• Work task: Look through the records below for the line with "Fine (match a with". Return that line and each one after it up to and including the line with "let directly_supported := match", exactly.

• Provided material:
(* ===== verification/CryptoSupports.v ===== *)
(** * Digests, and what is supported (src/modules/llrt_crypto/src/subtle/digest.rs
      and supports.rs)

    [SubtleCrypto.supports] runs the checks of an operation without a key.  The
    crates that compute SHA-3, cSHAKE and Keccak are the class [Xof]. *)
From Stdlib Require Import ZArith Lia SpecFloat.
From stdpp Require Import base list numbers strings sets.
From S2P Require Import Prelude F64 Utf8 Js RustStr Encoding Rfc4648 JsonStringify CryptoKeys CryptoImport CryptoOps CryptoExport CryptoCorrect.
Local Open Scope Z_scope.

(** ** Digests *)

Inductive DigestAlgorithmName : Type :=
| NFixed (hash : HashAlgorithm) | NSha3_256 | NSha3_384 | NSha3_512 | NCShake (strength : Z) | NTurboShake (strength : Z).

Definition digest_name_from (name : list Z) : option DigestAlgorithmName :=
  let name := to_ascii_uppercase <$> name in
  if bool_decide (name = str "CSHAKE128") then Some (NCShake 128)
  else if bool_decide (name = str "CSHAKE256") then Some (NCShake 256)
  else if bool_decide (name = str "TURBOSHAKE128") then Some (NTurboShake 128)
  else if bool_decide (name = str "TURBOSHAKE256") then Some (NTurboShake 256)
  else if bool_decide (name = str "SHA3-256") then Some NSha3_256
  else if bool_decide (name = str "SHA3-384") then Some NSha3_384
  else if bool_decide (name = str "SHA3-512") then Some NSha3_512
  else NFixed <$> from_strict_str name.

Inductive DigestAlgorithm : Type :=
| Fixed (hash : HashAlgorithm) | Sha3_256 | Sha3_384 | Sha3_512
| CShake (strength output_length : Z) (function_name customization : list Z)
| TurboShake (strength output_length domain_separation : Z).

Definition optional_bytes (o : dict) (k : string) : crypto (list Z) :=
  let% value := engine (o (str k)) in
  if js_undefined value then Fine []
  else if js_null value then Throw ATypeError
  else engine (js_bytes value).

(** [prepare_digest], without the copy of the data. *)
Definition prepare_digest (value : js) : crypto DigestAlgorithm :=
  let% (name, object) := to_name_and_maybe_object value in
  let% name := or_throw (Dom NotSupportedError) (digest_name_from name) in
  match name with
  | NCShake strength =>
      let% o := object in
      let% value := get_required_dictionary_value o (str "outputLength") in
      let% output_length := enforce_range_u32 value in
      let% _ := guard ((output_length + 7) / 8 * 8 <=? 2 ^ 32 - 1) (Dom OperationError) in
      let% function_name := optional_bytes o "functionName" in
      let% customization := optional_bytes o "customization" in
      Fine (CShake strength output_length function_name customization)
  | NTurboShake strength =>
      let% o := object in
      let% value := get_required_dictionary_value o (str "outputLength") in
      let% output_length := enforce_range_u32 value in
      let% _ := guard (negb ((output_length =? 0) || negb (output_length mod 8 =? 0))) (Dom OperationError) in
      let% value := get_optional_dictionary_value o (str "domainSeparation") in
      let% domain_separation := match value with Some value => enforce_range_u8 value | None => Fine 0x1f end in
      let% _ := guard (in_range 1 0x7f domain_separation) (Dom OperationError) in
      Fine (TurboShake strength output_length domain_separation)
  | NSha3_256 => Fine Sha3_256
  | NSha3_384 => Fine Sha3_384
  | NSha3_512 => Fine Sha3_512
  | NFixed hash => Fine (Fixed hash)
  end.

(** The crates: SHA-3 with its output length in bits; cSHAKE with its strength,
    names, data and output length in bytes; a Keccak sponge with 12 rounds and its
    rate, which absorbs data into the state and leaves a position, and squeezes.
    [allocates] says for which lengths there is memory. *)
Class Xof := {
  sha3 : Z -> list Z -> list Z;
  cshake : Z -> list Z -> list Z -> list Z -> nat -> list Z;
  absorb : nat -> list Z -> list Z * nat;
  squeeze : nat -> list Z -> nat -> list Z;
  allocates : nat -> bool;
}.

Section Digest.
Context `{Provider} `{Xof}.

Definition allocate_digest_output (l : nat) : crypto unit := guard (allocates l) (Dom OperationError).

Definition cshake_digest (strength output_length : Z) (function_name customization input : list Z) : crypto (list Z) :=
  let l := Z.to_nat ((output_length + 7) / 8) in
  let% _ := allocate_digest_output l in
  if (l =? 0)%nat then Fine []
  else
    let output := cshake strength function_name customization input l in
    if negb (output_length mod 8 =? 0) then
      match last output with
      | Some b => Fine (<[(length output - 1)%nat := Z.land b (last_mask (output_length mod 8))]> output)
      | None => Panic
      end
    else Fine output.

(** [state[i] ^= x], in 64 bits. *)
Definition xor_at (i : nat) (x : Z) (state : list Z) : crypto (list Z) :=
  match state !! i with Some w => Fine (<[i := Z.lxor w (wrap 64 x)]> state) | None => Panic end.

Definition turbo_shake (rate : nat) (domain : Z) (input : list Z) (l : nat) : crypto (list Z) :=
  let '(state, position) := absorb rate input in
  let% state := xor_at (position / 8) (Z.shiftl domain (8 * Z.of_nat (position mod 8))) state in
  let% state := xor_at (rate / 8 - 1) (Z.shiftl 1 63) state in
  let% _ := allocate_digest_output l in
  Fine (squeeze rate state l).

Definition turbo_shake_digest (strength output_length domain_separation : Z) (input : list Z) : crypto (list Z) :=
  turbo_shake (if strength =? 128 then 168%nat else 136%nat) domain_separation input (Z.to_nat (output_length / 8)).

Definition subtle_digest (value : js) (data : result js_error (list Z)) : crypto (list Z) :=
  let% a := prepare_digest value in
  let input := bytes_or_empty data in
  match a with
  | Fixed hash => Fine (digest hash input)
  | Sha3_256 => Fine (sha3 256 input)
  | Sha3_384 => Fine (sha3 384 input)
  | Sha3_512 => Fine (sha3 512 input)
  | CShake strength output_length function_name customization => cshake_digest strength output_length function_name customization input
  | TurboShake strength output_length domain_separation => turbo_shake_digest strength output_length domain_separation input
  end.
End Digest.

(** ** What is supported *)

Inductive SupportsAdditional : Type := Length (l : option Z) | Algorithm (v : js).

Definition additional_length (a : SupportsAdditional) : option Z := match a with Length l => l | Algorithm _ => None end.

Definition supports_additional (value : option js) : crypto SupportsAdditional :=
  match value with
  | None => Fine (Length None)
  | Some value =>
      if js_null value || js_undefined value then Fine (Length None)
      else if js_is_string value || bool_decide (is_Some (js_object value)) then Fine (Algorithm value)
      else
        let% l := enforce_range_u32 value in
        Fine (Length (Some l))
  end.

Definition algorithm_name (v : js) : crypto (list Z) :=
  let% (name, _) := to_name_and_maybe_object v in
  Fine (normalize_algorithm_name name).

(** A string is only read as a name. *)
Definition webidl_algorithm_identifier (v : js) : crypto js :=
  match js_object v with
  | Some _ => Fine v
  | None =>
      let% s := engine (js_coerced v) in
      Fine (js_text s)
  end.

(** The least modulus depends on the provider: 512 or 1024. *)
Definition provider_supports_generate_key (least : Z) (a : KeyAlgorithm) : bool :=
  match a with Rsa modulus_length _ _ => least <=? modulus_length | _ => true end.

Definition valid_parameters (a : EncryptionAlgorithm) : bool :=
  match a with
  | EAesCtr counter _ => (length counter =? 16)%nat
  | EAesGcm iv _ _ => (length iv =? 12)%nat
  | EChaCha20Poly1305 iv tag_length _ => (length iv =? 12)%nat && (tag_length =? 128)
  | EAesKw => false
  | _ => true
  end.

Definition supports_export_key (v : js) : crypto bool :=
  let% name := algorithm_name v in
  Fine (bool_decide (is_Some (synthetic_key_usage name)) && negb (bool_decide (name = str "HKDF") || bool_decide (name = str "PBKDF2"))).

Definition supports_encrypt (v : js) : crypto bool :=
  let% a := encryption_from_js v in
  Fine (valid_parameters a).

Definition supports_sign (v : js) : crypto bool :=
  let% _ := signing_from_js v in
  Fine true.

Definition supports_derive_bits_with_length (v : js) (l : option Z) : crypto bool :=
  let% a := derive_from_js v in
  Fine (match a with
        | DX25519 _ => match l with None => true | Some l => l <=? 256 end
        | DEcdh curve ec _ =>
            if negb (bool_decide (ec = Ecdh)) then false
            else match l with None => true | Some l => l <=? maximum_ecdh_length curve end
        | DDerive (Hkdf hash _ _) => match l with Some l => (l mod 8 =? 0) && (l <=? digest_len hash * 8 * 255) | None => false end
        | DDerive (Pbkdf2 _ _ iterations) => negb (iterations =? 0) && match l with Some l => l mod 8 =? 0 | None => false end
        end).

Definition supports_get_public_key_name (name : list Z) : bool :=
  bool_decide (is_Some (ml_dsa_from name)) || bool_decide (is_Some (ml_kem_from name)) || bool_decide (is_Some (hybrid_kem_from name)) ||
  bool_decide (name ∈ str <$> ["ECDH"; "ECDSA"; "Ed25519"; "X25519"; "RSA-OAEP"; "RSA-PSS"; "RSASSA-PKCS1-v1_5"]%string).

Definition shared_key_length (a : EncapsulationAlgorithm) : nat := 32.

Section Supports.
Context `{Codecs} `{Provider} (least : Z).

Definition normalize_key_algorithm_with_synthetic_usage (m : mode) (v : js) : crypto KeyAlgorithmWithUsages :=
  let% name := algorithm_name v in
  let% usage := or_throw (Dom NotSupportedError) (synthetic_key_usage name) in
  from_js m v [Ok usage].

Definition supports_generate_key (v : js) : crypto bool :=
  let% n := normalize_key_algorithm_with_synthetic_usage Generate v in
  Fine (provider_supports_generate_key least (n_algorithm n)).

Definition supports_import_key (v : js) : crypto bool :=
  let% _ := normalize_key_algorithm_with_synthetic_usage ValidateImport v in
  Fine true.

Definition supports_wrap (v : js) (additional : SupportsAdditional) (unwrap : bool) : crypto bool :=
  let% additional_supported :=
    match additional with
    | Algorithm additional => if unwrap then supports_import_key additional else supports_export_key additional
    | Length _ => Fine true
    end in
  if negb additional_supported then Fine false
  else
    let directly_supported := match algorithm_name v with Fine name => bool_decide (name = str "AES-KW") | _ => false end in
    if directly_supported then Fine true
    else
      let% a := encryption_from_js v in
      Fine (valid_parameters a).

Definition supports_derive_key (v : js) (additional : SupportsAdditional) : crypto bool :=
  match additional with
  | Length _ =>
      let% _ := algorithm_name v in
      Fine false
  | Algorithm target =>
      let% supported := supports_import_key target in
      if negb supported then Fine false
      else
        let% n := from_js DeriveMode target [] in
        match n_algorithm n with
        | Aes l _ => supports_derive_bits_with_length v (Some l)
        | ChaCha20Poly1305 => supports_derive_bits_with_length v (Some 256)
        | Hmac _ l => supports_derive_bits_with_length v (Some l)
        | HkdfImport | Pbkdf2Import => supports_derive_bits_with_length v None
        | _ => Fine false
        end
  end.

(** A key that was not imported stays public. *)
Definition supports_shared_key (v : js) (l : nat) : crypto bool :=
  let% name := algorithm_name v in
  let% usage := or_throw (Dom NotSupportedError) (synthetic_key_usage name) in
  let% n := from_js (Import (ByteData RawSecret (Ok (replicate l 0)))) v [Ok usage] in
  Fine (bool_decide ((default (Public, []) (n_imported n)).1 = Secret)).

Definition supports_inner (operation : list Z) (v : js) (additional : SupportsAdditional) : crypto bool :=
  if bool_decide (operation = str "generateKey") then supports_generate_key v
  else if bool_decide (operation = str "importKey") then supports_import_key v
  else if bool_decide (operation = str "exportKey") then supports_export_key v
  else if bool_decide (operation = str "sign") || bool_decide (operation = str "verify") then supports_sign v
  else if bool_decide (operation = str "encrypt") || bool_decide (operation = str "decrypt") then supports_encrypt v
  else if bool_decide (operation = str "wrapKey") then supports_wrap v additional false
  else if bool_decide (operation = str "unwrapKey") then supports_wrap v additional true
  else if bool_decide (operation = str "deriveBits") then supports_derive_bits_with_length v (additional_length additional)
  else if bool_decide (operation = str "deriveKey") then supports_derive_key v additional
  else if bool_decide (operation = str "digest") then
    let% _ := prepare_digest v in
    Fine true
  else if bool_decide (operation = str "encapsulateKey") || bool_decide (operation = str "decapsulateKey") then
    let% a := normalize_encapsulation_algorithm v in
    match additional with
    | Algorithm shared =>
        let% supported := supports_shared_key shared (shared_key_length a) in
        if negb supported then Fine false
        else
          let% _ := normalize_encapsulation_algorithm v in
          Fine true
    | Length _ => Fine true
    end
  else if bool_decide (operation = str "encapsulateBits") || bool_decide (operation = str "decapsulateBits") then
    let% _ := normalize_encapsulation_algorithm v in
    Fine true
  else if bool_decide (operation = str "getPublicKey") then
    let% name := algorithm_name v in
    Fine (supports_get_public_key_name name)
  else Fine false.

• Solution below:
  Fine (match a with
        | DX25519 _ => match l with None => true | Some l => l <=? 256 end
        | DEcdh curve ec _ =>
            if negb (bool_decide (ec = Ecdh)) then false
            else match l with None => true | Some l => l <=? maximum_ecdh_length curve end
        | DDerive (Hkdf hash _ _) => match l with Some l => (l mod 8 =? 0) && (l <=? digest_len hash * 8 * 255) | None => false end
        | DDerive (Pbkdf2 _ _ iterations) => negb (iterations =? 0) && match l with Some l => l mod 8 =? 0 | None => false end
        end).

Definition supports_get_public_key_name (name : list Z) : bool :=
  bool_decide (is_Some (ml_dsa_from name)) || bool_decide (is_Some (ml_kem_from name)) || bool_decide (is_Some (hybrid_kem_from name)) ||
  bool_decide (name ∈ str <$> ["ECDH"; "ECDSA"; "Ed25519"; "X25519"; "RSA-OAEP"; "RSA-PSS"; "RSASSA-PKCS1-v1_5"]%string).

Definition shared_key_length (a : EncapsulationAlgorithm) : nat := 32.

Section Supports.
Context `{Codecs} `{Provider} (least : Z).

Definition normalize_key_algorithm_with_synthetic_usage (m : mode) (v : js) : crypto KeyAlgorithmWithUsages :=
  let% name := algorithm_name v in
  let% usage := or_throw (Dom NotSupportedError) (synthetic_key_usage name) in
  from_js m v [Ok usage].

Definition supports_generate_key (v : js) : crypto bool :=
  let% n := normalize_key_algorithm_with_synthetic_usage Generate v in
  Fine (provider_supports_generate_key least (n_algorithm n)).

Definition supports_import_key (v : js) : crypto bool :=
  let% _ := normalize_key_algorithm_with_synthetic_usage ValidateImport v in
  Fine true.

Definition supports_wrap (v : js) (additional : SupportsAdditional) (unwrap : bool) : crypto bool :=
  let% additional_supported :=
    match additional with
    | Algorithm additional => if unwrap then supports_import_key additional else supports_export_key additional
    | Length _ => Fine true
    end in
  if negb additional_supported then Fine false
  else
    let directly_supported := match algorithm_name v with Fine name => bool_decide (name = str "AES-KW") | _ => false end in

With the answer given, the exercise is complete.